Ter um amigo internado na UTI, entre a vida e a morte, me fez pensar em muitas coisas.
Eu penso muito sobre as coisas.
Ele era aluno do sexto ano de Medicina, à época em que eu era preceptor da Gastrocirurgia do Hospital Santa Marcelina. Diferença de no máximo cinco ou seis anos. Esforçado, dedicado, destacava-se - e muito - do mar de incompetência que o cercava. Daí para a amizade foi um pulo.
Os caminhos se distanciaram, ele se bandeou para a Cardiologia e eu segui tocando a vida. Perdemos contato. Anos mais tarde, fui encontrá-lo em outro hospital, ele médico da UTI, e eu lhe "entregando" pacientes graves por mim operados.
- Marcos, precisamos marcar de jantar num restaurante japonês.
Claro, eu respondia que sim, embora detestasse comida japonesa.

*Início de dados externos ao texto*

Lemma write_all_state s chunks : write_all chunks (read_state s) = read_state (s +:+ concat_all chunks).
Proof.
  revert s. induction chunks as [|p chunks IH]; intros s.
  - cbn [concat_all foldr]. by rewrite string_app_nil_r.
  - change (write_all chunks (recvWriter_Write p (read_state s)) = read_state (s +:+ (p +:+ concat_all chunks))).
    by rewrite recvWriter_Write_state, IH, string_app_assoc.
Qed.

(** Counting does not depend on how the output is cut up.  However a
    receiver's output arrives in chunks, after the last one the count is the
    number of complete lines of the whole output that report a frame, the
    carried piece is what follows its last line break, and nothing is lost
    or counted twice at a chunk boundary. *)
Theorem recv_count_chunk_invariant chunks :
  let out := concat_all chunks in
  let rp := write_all chunks (mkRecvProc "" "" 0) in
  rv_out rp = out ∧ rv_count rp = count_frames (split_lines out).1 ∧ rv_partial rp = (split_lines out).2.
Proof. intros out rp. unfold rp, out. change (mkRecvProc "" "" 0) with (read_state ""). rewrite write_all_state. done. Qed.

(** ** Reading an exposition *)

(** A line of the text format: a comment, or a series with its labels (with
    braces, or none) and value. *)
Inductive Item := Comment (text : string) | Series (name labels num : string).

Definition print_item (i : Item) : string :=
  match i with
  | Comment text => "#" +:+ text
  | Series name labels num => name +:+ labels +:+ " " +:+ num
  end.

Definition no_newline (a : ascii) : bool := negb (Ascii.eqb a newline).
Definition no_cr (a : ascii) : bool := negb (nat_of_ascii a =? 13)%nat.

Definition name_ok (name : string) : bool :=
  match name with String a _ => is_name_start a | EmptyString => false end && all_chars is_name_char name.

(** Label values with no closing brace in them, on one line. *)
Definition labels_ok (labels : string) : Prop :=
  labels = "" ∨ ∃ body, labels = String "{" (body +:+ "}") ∧ all_chars (λ a, negb (Ascii.eqb a "}") && no_newline a) body = true.

Definition num_ok (num : string) : bool := negb (String.eqb num "") && all_chars is_number_char num.

Definition item_ok (i : Item) : Prop :=
  match i with
  | Comment text => all_chars (λ a, no_newline a && no_cr a) text = true
  | Series name labels num => name_ok name = true ∧ labels_ok labels ∧ num_ok num = true
  end.

(** A property of every character, by cases on its bits. *)
Ltac by_char := intros [[] [] [] [] [] [] [] []]; vm_compute; try done.

Lemma name_char_class a : is_name_char a = true → no_newline a = true ∧ is_re_space a = false ∧ Ascii.eqb a "{" = false.
Proof. revert a. by_char. Qed.

Lemma number_char_class a : is_number_char a = true → no_newline a = true ∧ no_cr a = true ∧ is_re_space a = false.
Proof. revert a. by_char. Qed.

Lemma match_labels_print labels rest :
  labels_ok labels → match_labels (labels +:+ String " " rest) = (labels, String " " rest).
Proof.
  intros [->|(body & -> & Hb)]; [done|]. rewrite string_app_cons, string_app_assoc.
  unfold match_labels. rewrite Ascii.eqb_refl. cbv zeta. rewrite span_app; [done| |done]. revert Hb. apply all_chars_impl. intros a. rewrite andb_true_iff. tauto.
Qed.

Lemma match_line_print name labels num :
  name_ok name = true → labels_ok labels → num_ok num = true →
  match_line (name +:+ labels +:+ " " +:+ num) = Some (name, labels, num).
Proof.
  intros Hn Hl Hv. apply andb_true_iff in Hn as [Hs Hc]. apply andb_true_iff in Hv as [Hv Hd].
  change (" " +:+ num) with (String " " num).
  assert (E1 : span is_name_char (name +:+ (labels +:+ String " " num)) = (name, labels +:+ String " " num)).
  { apply span_app; [done|]. destruct Hl as [->|(body & -> & _)]; done. }
  assert (E2 : span is_re_space (String " " num) = (" ", num)).
  { apply (span_app is_re_space " " num); [done|]. destruct num as [|a num]; [done|]. cbn in Hd.
    apply andb_true_iff in Hd as [Ha _]. by apply number_char_class in Ha as (_ & _ & ?). }
  assert (E3 : span is_number_char num = (num, "")).
  { rewrite <-(string_app_nil_r num) at 1. by apply span_app. }
  unfold match_line. destruct name as [|a name]; [done|]. rewrite string_app_cons, Hs. cbv zeta.
  rewrite <-string_app_cons, E1. cbn [fst snd]. rewrite (match_labels_print labels num Hl). cbn [fst snd]. rewrite E2. cbn [fst snd].
  rewrite E3. cbn [fst snd]. apply negb_true_iff in Hv. rewrite Hv. done.
Qed.

Lemma split_lines_line l s :
  all_chars no_newline l = true →
  split_lines (l +:+ String newline s) = (l :: (split_lines s).1, (split_lines s).2).
Proof.
  induction l as [|a l IH]; intros Hl.
  - change ("" +:+ String newline s) with (String newline s). cbn [split_lines]. by destruct (split_lines s).
  - apply andb_true_iff in Hl as [Ha Hl]. rewrite string_app_cons. cbn [split_lines]. rewrite (IH Hl).
    apply negb_true_iff in Ha. by rewrite Ha.
Qed.

Lemma drop_cr_app s t : t ≠ "" → drop_cr (s +:+ t) = s +:+ drop_cr t.
Proof.
  intros Ht. induction s as [|a s IH]; [done|]. rewrite !string_app_cons, <-IH.
  destruct (s +:+ t) eqn:E; [|done]. by destruct s; [|discriminate E].
Qed.

Lemma drop_cr_id s : all_chars no_cr s = true → drop_cr s = s.
Proof.
  induction s as [|a s IH]; [done|]. intros Hs. apply andb_true_iff in Hs as [Ha Hs]. cbn [drop_cr].
  destruct s as [|b s]; [by apply negb_true_iff in Ha; rewrite Ha|]. by rewrite (IH Hs).
Qed.

Definition expose (items : list Item) : string :=
  foldr (λ i s, print_item i +:+ String newline s) "" items.

Lemma print_item_line i : item_ok i → all_chars no_newline (print_item i) = true ∧ drop_cr (print_item i) = print_item i.
Proof.
  destruct i as [text|name labels num]; cbn [item_ok print_item].
  - intros Ht. assert (H1 : all_chars no_newline text = true).
    { revert Ht. apply all_chars_impl. intros a. rewrite andb_true_iff. tauto. }
    assert (H2 : all_chars no_cr text = true).
    { revert Ht. apply all_chars_impl. intros a. rewrite andb_true_iff. tauto. }
    split; [by rewrite all_chars_app, H1|]. apply drop_cr_id. by rewrite all_chars_app, H2.
  - intros (Hn & Hl & Hv). apply andb_true_iff in Hn as [_ Hn]. apply andb_true_iff in Hv as [Hne Hv].
    assert (Hv1 : all_chars no_newline num = true) by (revert Hv; apply all_chars_impl; intros a Ha; by apply number_char_class).
    assert (Hv2 : all_chars no_cr num = true) by (revert Hv; apply all_chars_impl; intros a Ha; by apply number_char_class).
    assert (Hn1 : all_chars no_newline name = true) by (revert Hn; apply all_chars_impl; intros a Ha; by apply name_char_class).
    assert (Hl1 : all_chars no_newline labels = true).
    { destruct Hl as [->|(body & -> & Hb)]; [done|]. change (all_chars no_newline (body +:+ "}") = true).
      rewrite all_chars_app. apply andb_true_iff. split; [|done]. revert Hb. apply all_chars_impl. intros a.
      rewrite andb_true_iff. tauto. }
    split; [by rewrite !all_chars_app, Hn1, Hl1, Hv1|].
    rewrite <-!string_app_assoc, drop_cr_app, (drop_cr_id num); [done|done|]. intros ->. done.
Qed.

Lemma scan_lines_expose items : Forall item_ok items → scan_lines (expose items) = print_item <$> items.
Proof.
  intros Hok. assert (E : split_lines (expose items) = (print_item <$> items, "")).
  { induction Hok as [|i items Hi Hok IH]; [done|]. cbn [expose foldr]. fold (expose items).
    rewrite split_lines_line by (by apply print_item_line). by rewrite IH. }
  unfold scan_lines. rewrite E. cbv zeta. cbn [fst snd]. rewrite String.eqb_refl, app_nil_r.
  clear E. induction Hok as [|i items Hi Hok IH]; [done|]. rewrite !fmap_cons, IH. f_equal. by apply print_item_line.
Qed.

Section Exposition.
Context `{GoRuntime} (ParseF64 : string → option F64).

(** What an item adds to a snapshot. *)
Definition add_item (snap : metricsSnapshot) (i : Item) : metricsSnapshot :=
  match i with
  | Comment _ => snap
  | Series name labels num => match ParseF64 num with Some v => add_series name labels v snap | None => snap end
  end.

Lemma scrape_line_item i snap : item_ok i → scrape_line ParseF64 (print_item i) snap = add_item snap i.
Proof.
  destruct i as [text|name labels num]; intros Hok; [by destruct text|]. destruct Hok as (Hn & Hl & Hv).
  unfold scrape_line. cbn [print_item]. rewrite match_line_print by done.
  assert (Hp : String.prefix "#" (name +:+ labels +:+ " " +:+ num) = false); [|by rewrite Hp].
  destruct name as [|a name]; [done|]. rewrite string_app_cons. apply andb_true_iff in Hn as [Ha _]. revert Ha.
  generalize (name +:+ (labels +:+ (" " +:+ num))). clear. intros s. revert a. by_char.
Qed.

(** Scraping reads an exposition exactly.  For every body in the text
    format, any sequence of comments and of series whose label values hold no
    closing brace, the snapshot is that of the series taken one after the
    other: each counter is the sum of its values over all label sets, each
    flow series is kept under its labels, and nothing else is recorded. *)
Theorem scrape_reads_exposition items :
  Forall item_ok items →
  scrapeMetrics ParseF64 (Some (200, expose items)) = Some (fold_left add_item items (mkSnapshot ∅ ∅)).
Proof.
  intros Hok. unfold scrapeMetrics. cbn [mbind option_bind]. rewrite Z.eqb_refl, (scan_lines_expose items Hok). f_equal.
  generalize (mkSnapshot ∅ ∅). induction Hok as [|i items Hi Hok IH]; intros snap; [done|].
  rewrite fmap_cons. cbn [fold_left]. by rewrite (scrape_line_item i snap Hi), IH.
Qed.
End Exposition.

(** ** Group labels *)

Lemma digits_app base acc s t : digits base acc (s +:+ t) = digits base acc s ≫= λ a, digits base a t.
Proof.
  revert acc. induction s as [|a s IH]; intros acc; [done|]. rewrite string_app_cons. cbn [digits].
  destruct (digit base a) as [d|]; [|done]. cbn [mbind option_bind]. apply IH.
Qed.

Lemma digits_hex_digit acc d : 0 ≤ d < 16 → digits 16 acc (hex_digit d) = Some (acc * 16 + d).
Proof.
  intros Hd. destruct d as [|p|p]; [done| |lia].
  do 4 (destruct p as [p|p|]; try lia; try reflexivity).
Qed.

Lemma digits_hex fuel n : 0 ≤ n < 16 ^ Z.of_nat (S fuel) → digits 16 0 (hex_digits (S fuel) n) = Some n.
Proof.
  revert n. induction fuel as [|fuel IH]; intros n Hn.
  - change (16 ^ Z.of_nat 1) with 16 in Hn. cbn [hex_digits]. rewrite (proj2 (Z.ltb_lt _ _)) by lia.
    change ("" +:+ hex_digit (n mod 16)) with (hex_digit (n mod 16)). rewrite digits_hex_digit by (apply Z.mod_pos_bound; lia).
    rewrite Z.mod_small by lia. done.
  - change (hex_digits (S (S fuel)) n) with ((if n <? 16 then "" else hex_digits (S fuel) (n / 16)) +:+ hex_digit (n mod 16)).
    rewrite digits_app. destruct (Z.ltb_spec n 16).
    + cbn [digits mbind option_bind]. rewrite digits_hex_digit by (apply Z.mod_pos_bound; lia). rewrite Z.mod_small by lia. done.
    + rewrite IH.
      * cbn [mbind option_bind]. rewrite digits_hex_digit by (apply Z.mod_pos_bound; lia). f_equal.
        rewrite (Z.div_mod n 16) at 3 by lia. lia.
      * split; [apply Z.div_pos; lia|]. apply Z.div_lt_upper_bound; [lia|].
        rewrite <-Z.pow_succ_r by lia. rewrite <-Nat2Z.inj_succ. lia.
Qed.

Lemma ParseUint_hex4 g : 0 ≤ g < 2 ^ 32 → ParseUint (hex4 g) 16 32 = Some g.
Proof.
  intros Hg. assert (E : digits 16 0 (hex4 g) = Some g).
  { unfold hex4, hex. rewrite digits_app. pose proof (digits_hex 15 g) as Hd.
    destruct (g <? 16), (g <? 256), (g <? 4096); cbn [digits mbind option_bind digit]; apply Hd; cbn; lia. }
  unfold ParseUint. destruct (hex4 g) eqn:Eh.
  - exfalso. assert (g = 0) as -> by (cbn in E; congruence). discriminate Eh.
  - rewrite E. cbn [mbind option_bind]. rewrite (proj2 (Z.ltb_lt _ _)) by lia. done.
Qed.

Lemma substring_all s : String.substring 0 (String.length s) s = s.
Proof. induction s as [|a s IH]; [done|]. cbn. by rewrite IH. Qed.

(** The labels of a flow series, in the order the client library prints them. *)
Definition flow_labels (iface group : string) : string :=
  let q := String quote EmptyString in
  "{group=" +:+ q +:+ group +:+ q +:+ ",network_interface_name=" +:+ q +:+ iface +:+ q +:+ "}".

Lemma match_group_print g rest :
  g ≠ "" → all_chars (λ b, negb (Ascii.eqb b quote)) g = true →
  match_group ("group=" +:+ String quote (g +:+ String quote rest)) = Some g.
Proof.
  intros Hg Hq. unfold match_group. set (s := g +:+ String quote rest).
  assert (Hp : String.prefix ("group=" +:+ String quote "") ("group=" +:+ String quote s) = true) by (by destruct s).
  rewrite Hp. cbv zeta.
  assert (Hs : String.substring 7 (String.length ("group=" +:+ String quote s) - 7) ("group=" +:+ String quote s) = s).
  { cbn [String.length]. change (String.length ("group=" +:+ String quote s) - 7)%nat with (String.length s - 0)%nat.
    rewrite Nat.sub_0_r. change (String.substring 7 (String.length s) ("group=" +:+ String quote s)) with (String.substring 0 (String.length s) s).
    apply substring_all. }
  rewrite Hs. unfold s. rewrite span_app; [|done|done]. cbn [fst snd].
  destruct (String.eqb_spec g ""); done.
Qed.

Abbreviation unquoted := (all_chars (λ b, negb (Ascii.eqb b quote))).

- Minha religião não permite comer animais crus - eu lhe retrucava, rindo - Fico com os assados e cozidos!
Naquela UTI, certamente ele cuidou com afinco de muitos de meus pacientes muito, muito, muito graves. E vários deles sobreviveram, sem ao certo saber o nome do médico que lhes tratava.
Fomos padrinhos de casamento de um grande amigo nosso. Só soubemos no dia...

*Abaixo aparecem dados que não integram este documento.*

(* ===== verification/PerfSend.v ===== *)
(** * The load generator (cmd/perf-test: sendFrames)

    Senders that pace themselves against the clock: an iteration computes how
    many frames should have been sent by now and sends one when it is behind.
    An iteration's inputs (the clock, the context, the random draws, whether
    the write succeeds) are a [Draw]; [None] is a panic.  The senders run
    concurrently and share only the stamp counter; a run is a sequence of
    iterations of any senders, in any order. *)

From S2P Require Import Prelude Common RateLimit Floats Latstamp.

Record sendConfig := mkSendConfig {
  cf_PPS : Z; cf_Duration : Z; cf_PayloadMin : Z; cf_PayloadMax : Z; cf_Senders : Z;
  cf_LatencyStamp : bool; cf_StampEvery : Z }.

(** ** Random bytes *)

(** [fillRand]: 8-byte words of the generator, then the head of one more. *)
Fixpoint fill_words (rnd : nat → Z) (k words : nat) : bytes :=
  match words with
  | O => []
  | S words => le_put 8 (rnd k) ++ fill_words rnd (S k) words
  end.

Definition fillRand (rnd : nat → Z) (n : nat) : bytes :=
  let words := (n / 8)%nat in
  fill_words rnd 0 words ++
  (if (8 * words <? n)%nat then take (n - 8 * words) (le_put 8 (rnd words)) else []).

(** ** One iteration *)

Record Draw := mkDraw {
  dr_now : Z; dr_cancelled : bool; dr_txid : nat → Z; dr_size : Z; dr_payload : nat → Z; dr_stampTime : Z;
  dr_write_ok : bool }.

(** A sender: its counters, whether it has returned, and what it wrote, each
    datagram with the number of its stamp. *)
Record Sender := mkSender { sn_frames : Z; sn_bytes : Z; sn_done : bool; sn_sent : list (bytes * option Z) }.

#[export] Instance eta_Sender : EtaExpand Sender :=
  {| eta_of := λ x, mkSender (sn_frames x) (sn_bytes x) (sn_done x) (sn_sent x) |}.

Definition newSender : Sender := mkSender 0 0 false [].

Section Send.
Context {RT : GoRuntime} {TF : ToolFloat} (frame_Encode : bytes → bytes → option bytes).
Context (cfg : sendConfig).

(** [int64(elapsedSec * float64(targetPPS))]. *)
Definition target (pps elapsed : Z) : Z := f_trunc (f_mul (f_seconds elapsed) (f_of_int pps)).

Definition payloadRange : Z := cf_PayloadMax cfg - cf_PayloadMin cfg + 1.

Definition payload_size (d : Draw) : Z :=
  cf_PayloadMin cfg + (if 1 <? payloadRange then dr_size d else 0).

(** Whether the next frame is stamped; the remainder by zero panics. *)
Definition stamp_due (frames : Z) : option bool :=
  if cf_LatencyStamp cfg then
    if cf_StampEvery cfg =? 0 then None else Some (Z.rem frames (cf_StampEvery cfg) =? 0)
  else Some false.

(** The frame of an iteration: its stamp number, if any, and its encoding.
    The payload is a slice of a buffer sized for the largest one. *)
Definition build_frame (d : Draw) (seq frames : Z) : option (Z * option Z * option bytes) :=
  let size := payload_size d in
  if (size <? 0) || (cf_PayloadMax cfg <? size) then None
  else
    let txid := fillRand (dr_txid d) 32 in
    let payload := fillRand (dr_payload d) (Z.to_nat size) in
    due ← stamp_due frames;
    if due : bool then
      let seq := u32 (seq + 1) in
      Some (seq, Some seq, frame_Encode txid (default payload (Put payload (dr_stampTime d) seq)))
    else Some (seq, None, frame_Encode txid payload).

(** [sendFramesWorker], one iteration of its loop, with the shared stamp
    counter. *)
Definition send_iteration (pps start : Z) (d : Draw) (seq : Z) (s : Sender) : option (Z * Sender) :=
  if sn_done s then Some (seq, s)
  else if (start + cf_Duration cfg <? dr_now d) || dr_cancelled d then Some (seq, s <| sn_done := true |>)
  else if target pps (dr_now d - start) <=? sn_frames s then Some (seq, s)
  else
    '(seq, stamp, enc) ← build_frame d seq (sn_frames s);
    match enc with
    | None => Some (seq, s)
    | Some buf =>
        if dr_write_ok d then
          if pps =? 0 then None
          else Some (seq, s <| sn_frames ::= Z.add 1 |> <| sn_bytes ::= Z.add (Zlen buf) |>
                            <| sn_sent ::= λ l, l ++ [(buf, stamp)] |>)
        else Some (seq, s)
    end.

(** ** All senders *)

Record Load := mkLoad { ld_stampSeq : Z; ld_senders : list Sender }.

(** How many senders run, and each one's rate. *)
Definition senders : nat := if cf_Senders cfg <=? 1 then 1 else Z.to_nat (cf_Senders cfg).
Definition pps_each : Z := if cf_Senders cfg <=? 1 then cf_PPS cfg else Z.quot (cf_PPS cfg) (cf_Senders cfg).

Definition newLoad : Load := mkLoad 0 (replicate senders newSender).

(** One iteration of sender [i]; [starts] are the senders' start times. *)
Definition load_step (starts : list Z) (i : nat) (d : Draw) (l : Load) : option Load :=
  match ld_senders l !! i, starts !! i with
  | Some s, Some start =>
      '(seq, s') ← send_iteration pps_each start d (ld_stampSeq l) s;
      Some (mkLoad seq (<[i := s']> (ld_senders l)))
  | _, _ => Some l
  end.

Fixpoint load_run (starts : list Z) (steps : list (nat * Draw)) (l : Load) : option Load :=
  match steps with
  | [] => Some l
  | (i, d) :: steps => l ← load_step starts i d l; load_run starts steps l
  end.

(** ** The result *)

Record sendResult := mkSendResult {
  sr_FramesSent : Z; sr_BytesSent : Z; sr_Elapsed : Z; sr_ActualPPS : F64; sr_Mbps : F64 }.

Definition rates (frames bytes elapsed : Z) : sendResult :=
  let secs := f_seconds elapsed in
  if 0 <? elapsed then
    mkSendResult frames bytes elapsed (f_div (f_of_int frames) secs)
      (f_div (f_div (f_mul (f_of_int bytes) (f_lit 8 1)) secs) (f_lit (10 ^ 6) 1))
  else mkSendResult frames bytes elapsed f_zero f_zero.

Definition sender_result (elapsed : Z) (s : Sender) : sendResult := rates (sn_frames s) (sn_bytes s) elapsed.

(** The aggregate of [sendFrames]: one sender's result as it is, otherwise
    the totals over the longest run. *)
Definition aggregate (rs : list sendResult) : sendResult :=
  match rs with
  | [r] => r
  | _ => rates (foldl (λ a r, a + sr_FramesSent r) 0 rs) (foldl (λ a r, a + sr_BytesSent r) 0 rs)
           (foldl (λ a r, if a <? sr_Elapsed r then sr_Elapsed r else a) 0 rs)
  end.
End Send.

O cuidado que ele tinha com os pacientes, como é comum no meio médico, não aplicava à própria saúde. A juventude não é o elixir da vida.
E a conta dessa negligência um dia chegou.

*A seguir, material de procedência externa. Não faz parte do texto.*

(** C38: the load generator keeps to its rate at every moment and never
    panics.  For any sensible configuration, however the senders' iterations
    interleave, whatever is drawn and whichever writes fail: no sender panics;
    at every point of the run each has sent at most the whole frames of its
    rate for the time it has been running for (and for the configured duration
    when that is over), so none runs ahead of its schedule; its counters are
    the number and the size of the datagrams it wrote, every datagram has a
    payload within the configured sizes, and no two datagrams of any senders
    carry the same stamp number (as long as fewer than 2^32 iterations were
    made). *)
Theorem senders_on_schedule starts steps :
  config_ok → steps_ok starts steps → Zlen steps < 2 ^ 32 →
  ∃ l, load_run frame_Encode cfg starts steps (newLoad cfg) = Some l ∧
    length (ld_senders l) = senders cfg ∧
    (∀ i s, ld_senders l !! i = Some s →
      sn_frames s ≤ schedule (elapsed_of starts steps i) ∧
      sn_frames s = Zlen (sn_sent s) ∧ sn_bytes s = total (sn_sent s) ∧
      Forall (λ x, HeaderSize + cf_PayloadMin cfg ≤ Zlen x.1 ≤ HeaderSize + cf_PayloadMax cfg) (sn_sent s)) ∧
    NoDup (omap snd (ld_senders l ≫= sn_sent)).
Proof.
  intros Hc Hst Hn. destruct (load_run_ok starts [] steps (newLoad cfg) Hc Hst) as (l & E & [Hs Hk _ [Hnd _]]);
    [rewrite Zlen_nil; lia|apply newLoad_ok|]. exists l. split_and!; [done|done| |done].
  intros i s Hi. by destruct (Hs i s Hi).
Qed.
End Send.

(** ** Configurations the flags accept and the sender does not survive *)

(** Sampling every zeroth frame divides by zero, and a smallest payload above
    the largest one slices past the buffer, in the first iteration that is
    behind schedule; nothing checks either flag. *)
Lemma unchecked_flags_panic {RT : GoRuntime} {TF : ToolFloat} enc cfg pps start d seq s :
  cf_LatencyStamp cfg = true ∧ cf_StampEvery cfg = 0 ∨ cf_PayloadMax cfg < cf_PayloadMin cfg →
  sn_done s = false → dr_now d ≤ start + cf_Duration cfg → dr_cancelled d = false →
  sn_frames s < target pps (dr_now d - start) →
  send_iteration enc cfg pps start d seq s = None.
Proof.
  intros Hbad Hd Hnow Hcan Hlate. unfold send_iteration. rewrite Hd, Hcan, (proj2 (Z.ltb_ge _ _)) by lia. cbn [orb].
  rewrite (proj2 (Z.leb_gt _ _)) by lia. unfold build_frame. cbv zeta.
  destruct (_ || _) eqn:E; [done|]. destruct Hbad as [[Hs He]|Hm].
  - unfold stamp_due. by rewrite Hs, He.
  - exfalso. unfold payload_size, payloadRange in E. destruct (Z.ltb_spec 1 (cf_PayloadMax cfg - cf_PayloadMin cfg + 1)); lia.
Qed.

(** ** Witnesses *)

Definition toy_Encode (txid p : bytes) : option bytes := Some (zeros 92 ++ p).

Lemma toy_Encode_length txid p buf : toy_Encode txid p = Some buf → Zlen buf = HeaderSize + Zlen p.
Proof. unfold toy_Encode. intros E. assert (buf = zeros 92 ++ p) as -> by congruence. rewrite Zlen_app. done. Qed.

Definition toy_send : sendConfig := mkSendConfig 10 (10 ^ 9) 24 24 2 true 1.

Definition toy_draw (now : Z) : Draw := mkDraw now false (λ _, 7) 0 (λ _, 9) now true.

Definition toy_steps : list (nat * Draw) :=
  [(0%nat, toy_draw (5 * 10 ^ 8)); (1%nat, toy_draw (5 * 10 ^ 8)); (0%nat, toy_draw (6 * 10 ^ 8)); (0%nat, toy_draw (7 * 10 ^ 8))].

Lemma senders_on_schedule_witness :
  ∃ l, @load_run exactRuntime exactToolFloat toy_Encode toy_send [0; 1000000] toy_steps (newLoad toy_send) = Some l ∧
    (sn_frames <$> ld_senders l) = [3; 1] ∧ NoDup (omap snd (ld_senders l ≫= sn_sent)).
Proof.
  destruct (@senders_on_schedule exactRuntime exactLaws exactToolFloat exactToolFloatLaws toy_Encode
    toy_Encode_length toy_send [0; 1000000] toy_steps)
    as (l & E & _ & Hp & Hn).
  - split; [cbn; lia|by intros _|cbn; lia|by vm_compute].
  - repeat (constructor; [intros start [= <-]; split; unfold payloadRange; cbn; lia|]). constructor.
  - vm_compute. reflexivity.
  - exists l. split_and!; [exact E| |exact Hn].
    assert (E2 : (λ l, sn_frames <$> ld_senders l) <$>
      @load_run exactRuntime exactToolFloat toy_Encode toy_send [0; 1000000] toy_steps (newLoad toy_send) = Some [3; 1])
      by (vm_compute; reflexivity).
    rewrite E in E2. by injection E2.
Defined.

Até aqui ele está quase há dez dias na UTI. Choque, sedação, respirando - como dizem os leigos - "com ajuda de aparelhos" - em hemodiálise, alimentando-se por sonda.
Eu queria que isso não tivesse acontecido.
Eu queria que ele tivesse se cuidado.
Eu queria que a doença dele fosse passível de cirurgia, assim eu saberia o que fazer concretamente para ajudá-lo um pouco.
Eu queria ser um pouco "Deus", ou quem quer que tenha poder, para não deixá-lo ir embora.
Eu quero meu amigo de volta, pra pagar minha dívida com ele no restaurante japonês e lembrar disso tudo como a um grande pesadelo.